* **Exercise description**
Please find the lines in the following records that hold "Hsen", and copy them.

* **Dataset records**
Lemma last_such_some (f : error -> bool) (l : list error) (y : error) :
  last_such f l = Some y ->
  exists l1 l2, l = (l1 ++ y :: l2)%list /\ f y = true /\ existsb f l2 = false.
Proof.
  revert y. induction l as [|x l IH]; intros y; cbn; [discriminate|].
  destruct (last_such f l) as [z|] eqn:Hz.
  - intros H. injection H as <-.
    destruct (IH z eq_refl) as (l1 & l2 & -> & Hf & Hl2).
    exists (x :: l1), l2. auto.
  - destruct (f x) eqn:Hx; [|discriminate].
    intros H. injection H as <-. exists [], l.
    repeat split; auto. now apply last_such_none.
Qed.

(** ** GetOriginalPredefinedError *)

Lemma go_eq_sym (a b : error) : go_eq a b = go_eq b a.
Proof. destruct a, b; cbn; auto using Nat.eqb_sym. Qed.

Lemma package_vars_not_nil (s : error) : In s package_vars -> is_nil s = false.
Proof.
  unfold package_vars. cbn. intros H.
  repeat (destruct H as [<-|H]; [reflexivity|]). destruct H.
Qed.

Lemma Is_existsb (x s : error) :
  is_nil s = false -> Is x s = existsb (fun l => go_eq l s) (chain x).
Proof.
  intros Hs. unfold Is. rewrite Hs, orb_false_r.
  destruct x; cbn [is_nil]; try reflexivity.
  destruct s; [discriminate | reflexivity ..].
Qed.

Lemma is_predefined_existsb (x : error) :
  is_predefined x = existsb (Is x) package_vars.
Proof.
  unfold is_predefined.
  change package_vars
    with [ErrBadRequest; ErrUnauthorized; ErrRegistrationRequired;
          ErrPaymentError; ErrForbiddenAction; ErrNotFound; ErrConflict;
          ErrPreconditionFailed; ErrValidation; ErrInternalServerError].
  cbn [existsb]. rewrite orb_false_r, !orb_assoc. reflexivity.
Qed.

(** A link passes the [switch] when it or a link below it is a sentinel. *)
Lemma is_predefined_chain (x : error) :
  is_predefined x = existsb is_sentinel (chain x).
Proof.
  rewrite is_predefined_existsb. apply eq_iff_eq_true.
  rewrite !existsb_exists. split.
  - intros (s & Hs & HIs).
    rewrite (Is_existsb x s (package_vars_not_nil s Hs)) in HIs.
    apply existsb_exists in HIs. destruct HIs as (l & Hl & Hgo).
    exists l. split; [exact Hl|]. unfold is_sentinel.
    apply existsb_exists. eauto.
  - intros (l & Hl & Hsen). unfold is_sentinel in Hsen.
    apply existsb_exists in Hsen. destruct Hsen as (s & Hs & Hgo).
    exists s. split; [exact Hs|].
    rewrite (Is_existsb x s (package_vars_not_nil s Hs)).
    apply existsb_exists. eauto.
Qed.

* **Task answer**
  - intros (l & Hl & Hsen). unfold is_sentinel in Hsen.
    apply existsb_exists in Hsen. destruct Hsen as (s & Hs & Hgo).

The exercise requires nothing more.